___ EXTRACTED RECORDS
(* ===== verification/DplaneArgs.v ===== *)
(** * The data-plane examples: the command line

    The option parser of [examples/dplane_pipeline.c], which is also that of
    [examples/dplane_pipeline_mpsc.c], on C strings (lists of
    characters without the terminating zero), with the number scanners of the C
    library as the standard defines them on 64-bit [long].  [getopt] is the list
    of its answers, and a [double] is what the program asks of one. *)

From S2P Require Import Prelude Dplane DplaneMain.
From Stdlib Require Import Strings.Ascii Strings.String.
From stdpp Require Import functions list.
#[local] Open Scope Z_scope.

Notation cstring := (list ascii).
Definition lit (s : string) : cstring := list_ascii_of_string s.
Arguments lit s%_string.

(** ** Scanning numbers *)

Definition code (a : ascii) : Z := Z.of_N (N_of_ascii a).
Definition isspace (a : ascii) : bool := (code a =? 32) || ((9 <=? code a) && (code a <=? 13)).
Definition isdigit (a : ascii) : bool := (48 <=? code a) && (code a <=? 57).

Fixpoint skip_space (s : cstring) : cstring :=
  match s with a :: s' => if isspace a then skip_space s' else s | [] => [] end.

(** The value of the digits at the head, after [v], and the rest. *)
Fixpoint scan_digits (v : Z) (s : cstring) : Z * cstring :=
  match s with
  | a :: s' => if isdigit a then scan_digits (v * 10 + (code a - 48)) s' else (v, s)
  | [] => (v, [])
  end.

Definition scan_sign (s : cstring) : bool * cstring :=
  match s with
  | a :: s' => if code a =? 45 then (true, s') else if code a =? 43 then (false, s') else (false, s)
  | [] => (false, [])
  end.

(** Sign, magnitude and the rest of the string; [None] when there is no number. *)
Definition scan (s : cstring) : option (bool * Z * cstring) :=
  let (neg, s1) := scan_sign (skip_space s) in
  match s1 with
  | a :: _ => if isdigit a then let (v, rest) := scan_digits 0 s1 in Some (neg, v, rest) else None
  | [] => None
  end.

Definition LONG_MAX : Z := 2 ^ 63 - 1.
Definition LONG_MIN : Z := - 2 ^ 63.
Definition ULONG_MAX : Z := 2 ^ 64 - 1.

(** The value and [*endptr]. *)
Definition strtol (s : cstring) : Z * cstring :=
  match scan s with
  | Some (neg, v, rest) => (Z.max LONG_MIN (Z.min LONG_MAX (if neg then - v else v)), rest)
  | None => (0, s)
  end.
Definition strtoul (s : cstring) : Z * cstring :=
  match scan s with
  | Some (neg, v, rest) => (if v >? ULONG_MAX then ULONG_MAX else if neg then u64 (- v) else v, rest)
  | None => (0, s)
  end.

(** [end == p] for two positions of one string. *)
Definition same_pos (a b : cstring) : bool := Nat.eqb (length a) (length b).

(** ** Poll modes *)

Definition poll_mode_name (mode : poll_mode_t) : cstring :=
  match mode with
  | POLL_SPIN => lit "spin" | POLL_YIELD => lit "yield" | POLL_BACKOFF => lit "backoff" | POLL_BLOCK => lit "block"
  end.

(** [None] is [(poll_mode_t)-1]. *)
Definition parse_poll_mode (s : cstring) : option poll_mode_t :=
  if decide (s = lit "spin") then Some POLL_SPIN
  else if decide (s = lit "yield") then Some POLL_YIELD
  else if decide (s = lit "backoff") then Some POLL_BACKOFF
  else if decide (s = lit "block") then Some POLL_BLOCK
  else None.

(** [strchr(s, ':')]: the text before the first colon and after it. *)
Fixpoint split_colon (s : cstring) : option (cstring * cstring) :=
  match s with
  | [] => None
  | a :: s' =>
      if code a =? 58 then Some ([], s')
      else match split_colon s' with Some (l, r) => Some (a :: l, r) | None => None end
  end.

(** The new mode and wait, or [None] for the return value -1, which changes neither. *)
Definition parse_mode_opt (s : cstring) (block_wait_usec : Z) : option (poll_mode_t * Z) :=
  match split_colon s with
  | Some (name, arg) =>
      let nlen := zlen name in
      if (nlen =? 0) || (nlen >=? 16) then None
      else
        match parse_poll_mode name with
        | Some POLL_BLOCK =>
            let (w, rest) := strtoul arg in
            if same_pos rest arg || negb (Nat.eqb (length rest) 0) || (w =? 0) then None
            else Some (POLL_BLOCK, u32 w)
        | _ => None
        end
  | None =>
      match parse_poll_mode s with
      | Some m => Some (m, block_wait_usec)
      | None => None
      end
  end.

(** ** Path lists *)

Definition path_name (P : path_id_t) : option cstring :=
  match P with
  | PATH_TUN_FORWARD_ENC_TUNNEL => Some (lit "tun->forward->enc->tunnel")
  | PATH_TUNNEL_ENC_FORWARD_TUN => Some (lit "tunnel->enc->forward->tun")
  | PATH_TUNNEL_FORWARD_TUN => Some (lit "tunnel->forward->tun")
  | PATH_TUN_FORWARD_TUNNEL => Some (lit "tun->forward->tunnel")
  | PATH_TUNNEL_FORWARD_OAM => Some (lit "tunnel->forward->oam")
  | PATH_OAM_FORWARD_TUNNEL => Some (lit "oam->forward->tunnel")
  | PATH_COUNT => None
  end.

(** The path with the number [v], from 1. *)
Definition path_at (v : Z) : path_id_t := nth (Z.to_nat (v - 1)) all_paths PATH_COUNT.

(** The loop of [parse_path_list]: the number of paths, or -1, and the array.
    [None] is a loop that has not ended. *)
Fixpoint path_list (fuel : nat) (p : cstring) (enabled : path_id_t -> bool) (n : Z)
  : option (Z * (path_id_t -> bool)) :=
  match fuel with
  | O => None
  | S fuel =>
      match p with
      | [] => Some (n, enabled)
      | _ =>
          let (v, rest) := strtol p in
          if same_pos rest p || (v <? 1) || (v >? 6) then Some (-1, enabled)
          else
            let n := if enabled (path_at v) then n else n + 1 in
            let enabled := <[path_at v := true]> enabled in
            match rest with
            | [] => path_list fuel [] enabled n
            | a :: rest => if code a =? 44 then path_list fuel rest enabled n else Some (-1, enabled)
            end
      end
  end.
Definition parse_path_list (list : cstring) : option (Z * (path_id_t -> bool)) :=
  path_list (S (length list)) list (fun _ => false) 0.

(** ** The options *)

(** What the program asks of the [double] that [strtod] gives it: whether it is
    at most 0, whether it is above 0, and [(int64_t)(d * 1e9)], which is undefined
    ([None]) when the product is not a number or too large for an [int64_t]. *)
Record duration := mk_dur { dur_le0 : bool; dur_gt0 : bool; dur_ns : option Z }.
Class Strtod := strtod : cstring -> duration.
______
**PROBLEM:** Each entry above, in full, should be output exactly as it reads.

**SOLUTION:**
(* ===== verification/DplaneArgs.v ===== *)
(** * The data-plane examples: the command line

    The option parser of [examples/dplane_pipeline.c], which is also that of
    [examples/dplane_pipeline_mpsc.c], on C strings (lists of
    characters without the terminating zero), with the number scanners of the C
    library as the standard defines them on 64-bit [long].  [getopt] is the list
    of its answers, and a [double] is what the program asks of one. *)

From S2P Require Import Prelude Dplane DplaneMain.
From Stdlib Require Import Strings.Ascii Strings.String.
From stdpp Require Import functions list.
#[local] Open Scope Z_scope.

Notation cstring := (list ascii).
Definition lit (s : string) : cstring := list_ascii_of_string s.
Arguments lit s%_string.

(** ** Scanning numbers *)

Definition code (a : ascii) : Z := Z.of_N (N_of_ascii a).
Definition isspace (a : ascii) : bool := (code a =? 32) || ((9 <=? code a) && (code a <=? 13)).
Definition isdigit (a : ascii) : bool := (48 <=? code a) && (code a <=? 57).

Fixpoint skip_space (s : cstring) : cstring :=
  match s with a :: s' => if isspace a then skip_space s' else s | [] => [] end.

(** The value of the digits at the head, after [v], and the rest. *)
Fixpoint scan_digits (v : Z) (s : cstring) : Z * cstring :=
  match s with
  | a :: s' => if isdigit a then scan_digits (v * 10 + (code a - 48)) s' else (v, s)
  | [] => (v, [])
  end.

Definition scan_sign (s : cstring) : bool * cstring :=
  match s with
  | a :: s' => if code a =? 45 then (true, s') else if code a =? 43 then (false, s') else (false, s)
  | [] => (false, [])
  end.

(** Sign, magnitude and the rest of the string; [None] when there is no number. *)
Definition scan (s : cstring) : option (bool * Z * cstring) :=
  let (neg, s1) := scan_sign (skip_space s) in
  match s1 with
  | a :: _ => if isdigit a then let (v, rest) := scan_digits 0 s1 in Some (neg, v, rest) else None
  | [] => None
  end.

Definition LONG_MAX : Z := 2 ^ 63 - 1.
Definition LONG_MIN : Z := - 2 ^ 63.
Definition ULONG_MAX : Z := 2 ^ 64 - 1.

(** The value and [*endptr]. *)
Definition strtol (s : cstring) : Z * cstring :=
  match scan s with
  | Some (neg, v, rest) => (Z.max LONG_MIN (Z.min LONG_MAX (if neg then - v else v)), rest)
  | None => (0, s)
  end.
Definition strtoul (s : cstring) : Z * cstring :=
  match scan s with
  | Some (neg, v, rest) => (if v >? ULONG_MAX then ULONG_MAX else if neg then u64 (- v) else v, rest)
  | None => (0, s)
  end.

(** [end == p] for two positions of one string. *)
Definition same_pos (a b : cstring) : bool := Nat.eqb (length a) (length b).

(** ** Poll modes *)

Definition poll_mode_name (mode : poll_mode_t) : cstring :=
  match mode with
  | POLL_SPIN => lit "spin" | POLL_YIELD => lit "yield" | POLL_BACKOFF => lit "backoff" | POLL_BLOCK => lit "block"
  end.

(** [None] is [(poll_mode_t)-1]. *)
Definition parse_poll_mode (s : cstring) : option poll_mode_t :=
  if decide (s = lit "spin") then Some POLL_SPIN
  else if decide (s = lit "yield") then Some POLL_YIELD
  else if decide (s = lit "backoff") then Some POLL_BACKOFF
  else if decide (s = lit "block") then Some POLL_BLOCK
  else None.

(** [strchr(s, ':')]: the text before the first colon and after it. *)
Fixpoint split_colon (s : cstring) : option (cstring * cstring) :=
  match s with
  | [] => None
  | a :: s' =>
      if code a =? 58 then Some ([], s')
      else match split_colon s' with Some (l, r) => Some (a :: l, r) | None => None end
  end.

(** The new mode and wait, or [None] for the return value -1, which changes neither. *)
Definition parse_mode_opt (s : cstring) (block_wait_usec : Z) : option (poll_mode_t * Z) :=
  match split_colon s with
  | Some (name, arg) =>
      let nlen := zlen name in
      if (nlen =? 0) || (nlen >=? 16) then None
      else
        match parse_poll_mode name with
        | Some POLL_BLOCK =>
            let (w, rest) := strtoul arg in
            if same_pos rest arg || negb (Nat.eqb (length rest) 0) || (w =? 0) then None
            else Some (POLL_BLOCK, u32 w)
        | _ => None
        end
  | None =>
      match parse_poll_mode s with
      | Some m => Some (m, block_wait_usec)
      | None => None
      end
  end.

(** ** Path lists *)

Definition path_name (P : path_id_t) : option cstring :=
  match P with
  | PATH_TUN_FORWARD_ENC_TUNNEL => Some (lit "tun->forward->enc->tunnel")
  | PATH_TUNNEL_ENC_FORWARD_TUN => Some (lit "tunnel->enc->forward->tun")
  | PATH_TUNNEL_FORWARD_TUN => Some (lit "tunnel->forward->tun")
  | PATH_TUN_FORWARD_TUNNEL => Some (lit "tun->forward->tunnel")
  | PATH_TUNNEL_FORWARD_OAM => Some (lit "tunnel->forward->oam")
  | PATH_OAM_FORWARD_TUNNEL => Some (lit "oam->forward->tunnel")
  | PATH_COUNT => None
  end.

(** The path with the number [v], from 1. *)
Definition path_at (v : Z) : path_id_t := nth (Z.to_nat (v - 1)) all_paths PATH_COUNT.

(** The loop of [parse_path_list]: the number of paths, or -1, and the array.
    [None] is a loop that has not ended. *)
Fixpoint path_list (fuel : nat) (p : cstring) (enabled : path_id_t -> bool) (n : Z)
  : option (Z * (path_id_t -> bool)) :=
  match fuel with
  | O => None
  | S fuel =>
      match p with
      | [] => Some (n, enabled)
      | _ =>
          let (v, rest) := strtol p in
          if same_pos rest p || (v <? 1) || (v >? 6) then Some (-1, enabled)
          else
            let n := if enabled (path_at v) then n else n + 1 in
            let enabled := <[path_at v := true]> enabled in
            match rest with
            | [] => path_list fuel [] enabled n
            | a :: rest => if code a =? 44 then path_list fuel rest enabled n else Some (-1, enabled)
            end
      end
  end.
Definition parse_path_list (list : cstring) : option (Z * (path_id_t -> bool)) :=
  path_list (S (length list)) list (fun _ => false) 0.

(** ** The options *)

(** What the program asks of the [double] that [strtod] gives it: whether it is
    at most 0, whether it is above 0, and [(int64_t)(d * 1e9)], which is undefined
    ([None]) when the product is not a number or too large for an [int64_t]. *)
Record duration := mk_dur { dur_le0 : bool; dur_gt0 : bool; dur_ns : option Z }.
Class Strtod := strtod : cstring -> duration.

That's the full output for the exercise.